Hyperconverging is the latest hype: do things more efficiently with the resources that you have by cramming as many virtual machines on the same hypervisor. In theory this should allow you to mix and match various workloads to make the optimum use of your hypervisor (e.g. all cores used 100% of the time, overbooking your memory up to 200%, moving virtuals around like there is no tomorrow). Any cloud provider is hyperconverging their infrastructure and this has pros and cons. The pro is that it’s much cheaper to run many different workloads while the con clearly is when you encounter noisy neighbors. As Jeremy Cole said: “We are utilizing our virtual machines to the max. If you are on the same hypervisor as us, sorry!”

Apart from cloud providers, you could hyperconverge your infrastructure yourself. There are a few hardware/software vendors out there that will help you with that and at one of my previous employers we got a helping hand from one such vendor!

DIY hyperconverging

In our case the entire infrastructure was migrated to a new hyperconverged infrastructure where we would have multiple infrastructure clusters (read: four hypervisors in one chassis) in multiple data centers. Infra marked one of these DCs suitable for our customer facing projects as the peering was performed in that DC. The idea behind this new infrastructure is that the VM can basically run anywhere in your infrastructure and copied realtime to another hypervisor within the same cluster (read: chassis). This copy process (including memory) obviously required some (short) locking, but it even worked amazingly well. We even had some software running that would move around VMs to optimize the workloads and still retain some spare capacity. Magic!

Now there was an additional benefit to choose for this vendor: if a hypervisor would go down the same VM could be spun up immediately on another hypervisor, albeit without copying the memory contents. To be able to do this, the disks are synced to at least one other hypervisor. This means some cluster magic detects one of the hypervisors being down and automagically spins up the same VMs on another (available) hypervisor that contains the latest data of this VM. To spread the load among various hypervisors the replication factor of the disks is advised to be set to 2, where 2 means to be copied to (at least) two other hypervisors.

Hyperconverging Galera

Our Galera cluster consisted out of three Galera nodes and three asynchronous read replicas attached (see image below).

Galera cluster with read slaves

Galera cluster with read slaves

In this picture every Galera node stores every transaction in the GCache, InnoDB flushes the transaction to disk (ibdata*) and asynchronous replication dictates another write to the binlogs. That means that every transaction in our Galera node will already be stored three times on disk.

The hyperconverged cluster where we hosted Galera had the replication factor set to 2. That means every byte written to disk will be written to at least two other storage controllers (VMs), as shown in the image below. This write operation over the network is synchronously, so the filesystem has to wait until both controllers acknowledged the write. Latency of this write is negligible as the write is super fast and performed over a low latency network. The magic behind this synchronous disk replication is out of the scope for this blog post, but I can hint that a certain NoSQL database (named after some Greek mythology) is managing the storage layer.

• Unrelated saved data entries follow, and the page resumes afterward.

(** * Samay sync engine: cursor store, unsynced-event selector, orchestrator

    A shallow embedding of [samay-sync/sync/state_manager.py] and of the
    orchestration part of [samay-sync/sync/sync_manager.py], with the
    properties of the sync specification stated and proved over it.

    Conventions of the embedding.
    - A Python [dict] keyed by bucket id is a [gmap string _]; mutation of
      the [SyncState] object found under a key is an insertion of the
      updated record under that same key.
    - Python exceptions are values of [exn]; a method is a computation in
      the state-and-exception monad [M] over [World].  State changes made
      before an exception is raised persist, as in Python.
    - [datetime.now(timezone.utc).isoformat()] reads the [Clock] of the
      world and advances it.
    - The state file is described by its parsed contents, and the state
      directory is taken to be writable: [rename], [open] and [json.dump]
      succeed, so the [except] branch of [_save_sync_states], which
      re-raises a storage error as [RuntimeError], is not modelled.  Every
      statement below is about a store whose file can be written; none
      speaks of what a failing save leaves behind.
    - Logger calls and the floating point durations of [SyncResult] and
      [SyncStats] are left out. *)

From stdpp Require Import gmap strings list fin_maps pretty sorting.
From Stdlib Require Import ZArith Lia Ascii.

Local Open Scope string_scope.
Local Open Scope list_scope.
Local Open Scope Z_scope.

(** ** Data model *)

(** [SyncState] of state_manager.py. *)
Record SyncState := mkSyncState {
  bucket_id : string;
  last_sync_timestamp : option string;
  last_sync_event_id : option Z;
  total_events_synced : Z;
  last_sync_status : string;
  last_sync_error : option string;
  created_at : string;
  updated_at : string
}.

(** An event dictionary, seen through the keys the code reads.  A field is
    [None] when the key is missing from the dictionary. *)
Record Event := mkEvent {
  ev_id : option Z;
  ev_timestamp : option string;
  ev_duration : option string;
  ev_data : option string
}.

(** The dictionary built for the backend in [_sync_bucket]. *)
Record ApiEvent := mkApiEvent {
  api_id : Z;
  api_timestamp : string;
  api_duration : string;
  api_data : string;
  api_bucket_id : string
}.

(** Contents of a file on disk: a JSON document that parses to a table of
    sync states, or bytes that [json.load] rejects (an empty or truncated
    file). *)
Inductive FileContent :=
  | Json (data : gmap string SyncState)
  | Unparsable.

(** The state file and its [.json.backup] sibling; [None] is a path that
    does not exist. *)
Record FileSystem := mkFileSystem {
  state_file : option FileContent;
  backup_file : option FileContent
}.

(** [SyncStateManager]: the in-memory cache and the files behind it. *)
Record SyncStateManager := mkSyncStateManager {
  _sync_states : gmap string SyncState;
  disk : FileSystem
}.

(** The wall clock: the readings successive calls will observe. *)
Record Clock := mkClock {
  readings : nat -> string;
  ticks : nat
}.

(** What the backend does with one POST. *)
Inductive Response :=
  | Http (status_code : Z) (text : string)
  | NetworkFailure (detail : string).

(** [SyncResult] of sync_manager.py. *)
Record SyncResult := mkSyncResult {
  success : bool;
  events_synced : Z;
  buckets_synced : Z;
  errors : list string;
  timestamp : string
}.

Module SyncStats.
Record t := mk {
  total_syncs : Z;
  successful_syncs : Z;
  failed_syncs : Z;
  total_events_synced : Z;
  last_sync_time : option string
}.
End SyncStats.

(** [APIClient]: the base URL and the bearer token it was built with. *)
Record APIClient := mkAPIClient {
  base_url : string;
  access_token : string
}.

(** The SQLite collaborator.  [db_buckets] and [db_events] are what
    [get_buckets] and [get_events(bucket_id=...)] return on an open
    connection; [None] stands for an [sqlite3.Error], whose text is
    [db_error].  A bucket row is represented by its ['id'] column, the
    only one the orchestrator reads. *)
Record Database := mkDatabase {
  db_reachable : bool;
  connection : bool;
  db_buckets : option (list string);
  db_events : string -> option (list Event);
  db_error : string
}.

(** The OAuth collaborator: the answer of [is_authenticated] and the
    dictionary [token_storage.load_tokens] returns. *)
Record OAuth := mkOAuth {
  is_authenticated : bool;
  load_tokens : option (gmap string string)
}.

Record World := mkWorld {
  sync_state_manager : SyncStateManager;
  clock : Clock;
  db_module : Database;
  oauth_manager : OAuth;
  api_client : option APIClient;
  server_base_url : string;
  backend : list ApiEvent -> Response;
  transmitted : list (list ApiEvent);
  _sync_stats : SyncStats.t
}.

(** ** Exceptions and the monad *)

Inductive exn :=
  | KeyError (key : string)
  | RuntimeError (msg : string)
  | ConnectionError (msg : string)
  | AttributeError (msg : string)
  | Exception (msg : string).

(** [str(e)]. *)
Definition exn_str (e : exn) : string :=
  match e with
  | KeyError key => "'" +:+ key +:+ "'"
  | RuntimeError msg | ConnectionError msg
  | AttributeError msg | Exception msg => msg
  end.

Inductive Result (A : Type) :=
  | Ok (a : A)
  | Raise (e : exn).
Arguments Ok {A} a.
Arguments Raise {A} e.

Definition M (A : Type) : Type := World -> Result A * World.

Definition ret {A} (a : A) : M A := fun w => (Ok a, w).

Definition raise {A} (e : exn) : M A := fun w => (Raise e, w).

Definition bind {A B} (c : M A) (k : A -> M B) : M B :=
  fun w =>
    match c w with
    | (Ok a, w') => k a w'
    | (Raise e, w') => (Raise e, w')
    end.

(** [try: c  except Exception as e: h e]. *)
Definition try_except {A} (c : M A) (h : exn -> M A) : M A :=
  fun w =>
    match c w with
    | (Ok a, w') => (Ok a, w')
    | (Raise e, w') => h e w'
    end.

(** [try: c  finally: f], for a finaliser that does not raise. *)
Definition finally {A} (c : M A) (f : World -> World) : M A :=
  fun w => let '(r, w') := c w in (r, f w').

Definition get_world : M World := fun w => (Ok w, w).
Definition modify (f : World -> World) : M unit := fun w => (Ok tt, f w).

Notation "x <- c ;; k" := (bind c (fun x => k))
  (at level 100, c at next level, right associativity).
Notation "c ;;; k" := (bind c (fun _ => k))
  (at level 100, right associativity).

(** The world a computation leaves behind, and its outcome. *)
Definition exec {A} (c : M A) (w : World) : World := (c w).2.
Definition outcome {A} (c : M A) (w : World) : Result A := (c w).1.

(** ** Field updates *)

Definition set_manager (m : SyncStateManager) (w : World) : World :=
  mkWorld m (clock w) (db_module w) (oauth_manager w) (api_client w)
          (server_base_url w) (backend w) (transmitted w) (_sync_stats w).

Definition set_clock (c : Clock) (w : World) : World :=
  mkWorld (sync_state_manager w) c (db_module w) (oauth_manager w)
          (api_client w) (server_base_url w) (backend w) (transmitted w)
          (_sync_stats w).

Definition set_db (d : Database) (w : World) : World :=
  mkWorld (sync_state_manager w) (clock w) d (oauth_manager w)
          (api_client w) (server_base_url w) (backend w) (transmitted w)
          (_sync_stats w).

Definition set_api_client (c : option APIClient) (w : World) : World :=
  mkWorld (sync_state_manager w) (clock w) (db_module w) (oauth_manager w)
          c (server_base_url w) (backend w) (transmitted w) (_sync_stats w).

Definition set_transmitted (t : list (list ApiEvent)) (w : World) : World :=
  mkWorld (sync_state_manager w) (clock w) (db_module w) (oauth_manager w)
          (api_client w) (server_base_url w) (backend w) t (_sync_stats w).

Definition set_stats (s : SyncStats.t) (w : World) : World :=
  mkWorld (sync_state_manager w) (clock w) (db_module w) (oauth_manager w)
          (api_client w) (server_base_url w) (backend w) (transmitted w) s.

(** [datetime.now(timezone.utc).isoformat()]. *)
Definition utc_now_iso : M string :=
  fun w =>
    let c := clock w in
    (Ok (readings c (ticks c)), set_clock (mkClock (readings c) (S (ticks c))) w).

(** ** Cursor store: state_manager.py *)

Definition states (w : World) : gmap string SyncState :=
  _sync_states (sync_state_manager w).

(** The cursor of one bucket, if the store has one. *)
Definition cursor (b : string) (w : World) : option SyncState :=
  states w !! b.

Definition set_states (f : gmap string SyncState -> gmap string SyncState)
    (w : World) : World :=
  let m := sync_state_manager w in
  set_manager (mkSyncStateManager (f (_sync_states m)) (disk m)) w.

(** The file-system calls [_save_sync_states] makes, one after the other:
    [Path.rename] onto the backup path (POSIX semantics: an older backup is
    replaced), [open(path, 'w')], which creates the file empty, and
    [json.dump] up to the closing of the file.  A dump cut short leaves a
    truncated document, which is [Unparsable] like the empty file. *)
Inductive FsOp :=
  | RenameToBackup
  | OpenForWrite
  | Dump (data : gmap string SyncState).

Definition apply_op (op : FsOp) (fs : FileSystem) : FileSystem :=
  match op with
  | RenameToBackup => mkFileSystem None (state_file fs)
  | OpenForWrite => mkFileSystem (Some Unparsable) (backup_file fs)
  | Dump data => mkFileSystem (Some (Json data)) (backup_file fs)
  end.

Definition run_steps (ops : list FsOp) (fs : FileSystem) : FileSystem :=
  foldl (fun fs op => apply_op op fs) fs ops.

Definition save_steps (m : SyncStateManager) : list FsOp :=
  let data := _sync_states m in
  (match state_file (disk m) with
   | Some _ => [RenameToBackup]
   | None => []
   end) ++ [OpenForWrite; Dump data].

Hyperconverge write amplification: every write to disk will be written three times!

Hyperconverge write amplification: every write to disk will be written three times!

This means that every write to disk in our Galera node will also be synced an additional two hypervisors. To make matters worse, due to semi-synchronous replication, all three nodes Galera perform the exact same operations at (almost) the exact same time!

1 transaction = 3 nodes (3 writes locally + 6 writes over the network) = 27 writes

As you can guess from the simple formula above: 9 writes are performed locally and 18 writes are performed over the network. As every write to disk is performed synchronously over the network, this write adds a bit more than negligible latency when it spawns 18 writes over the network at the same time. As 1 transaction to Galera can cause 18 synchronous writes over the network, imagine what latency you will encounter if you have a baseline of 200 transactions per second! And we’re not even counting the asynchronous replicas performing similar write operation again mere (milli)seconds later!

Galera managed to cope, but instability only happened on set intervals. We could trace these back to our so called stock-updates or pricing-updates: every half-an-hour stock levels were pushed from the warehouse database and every few hours new pricing information was also pushed via the enterprise service bus.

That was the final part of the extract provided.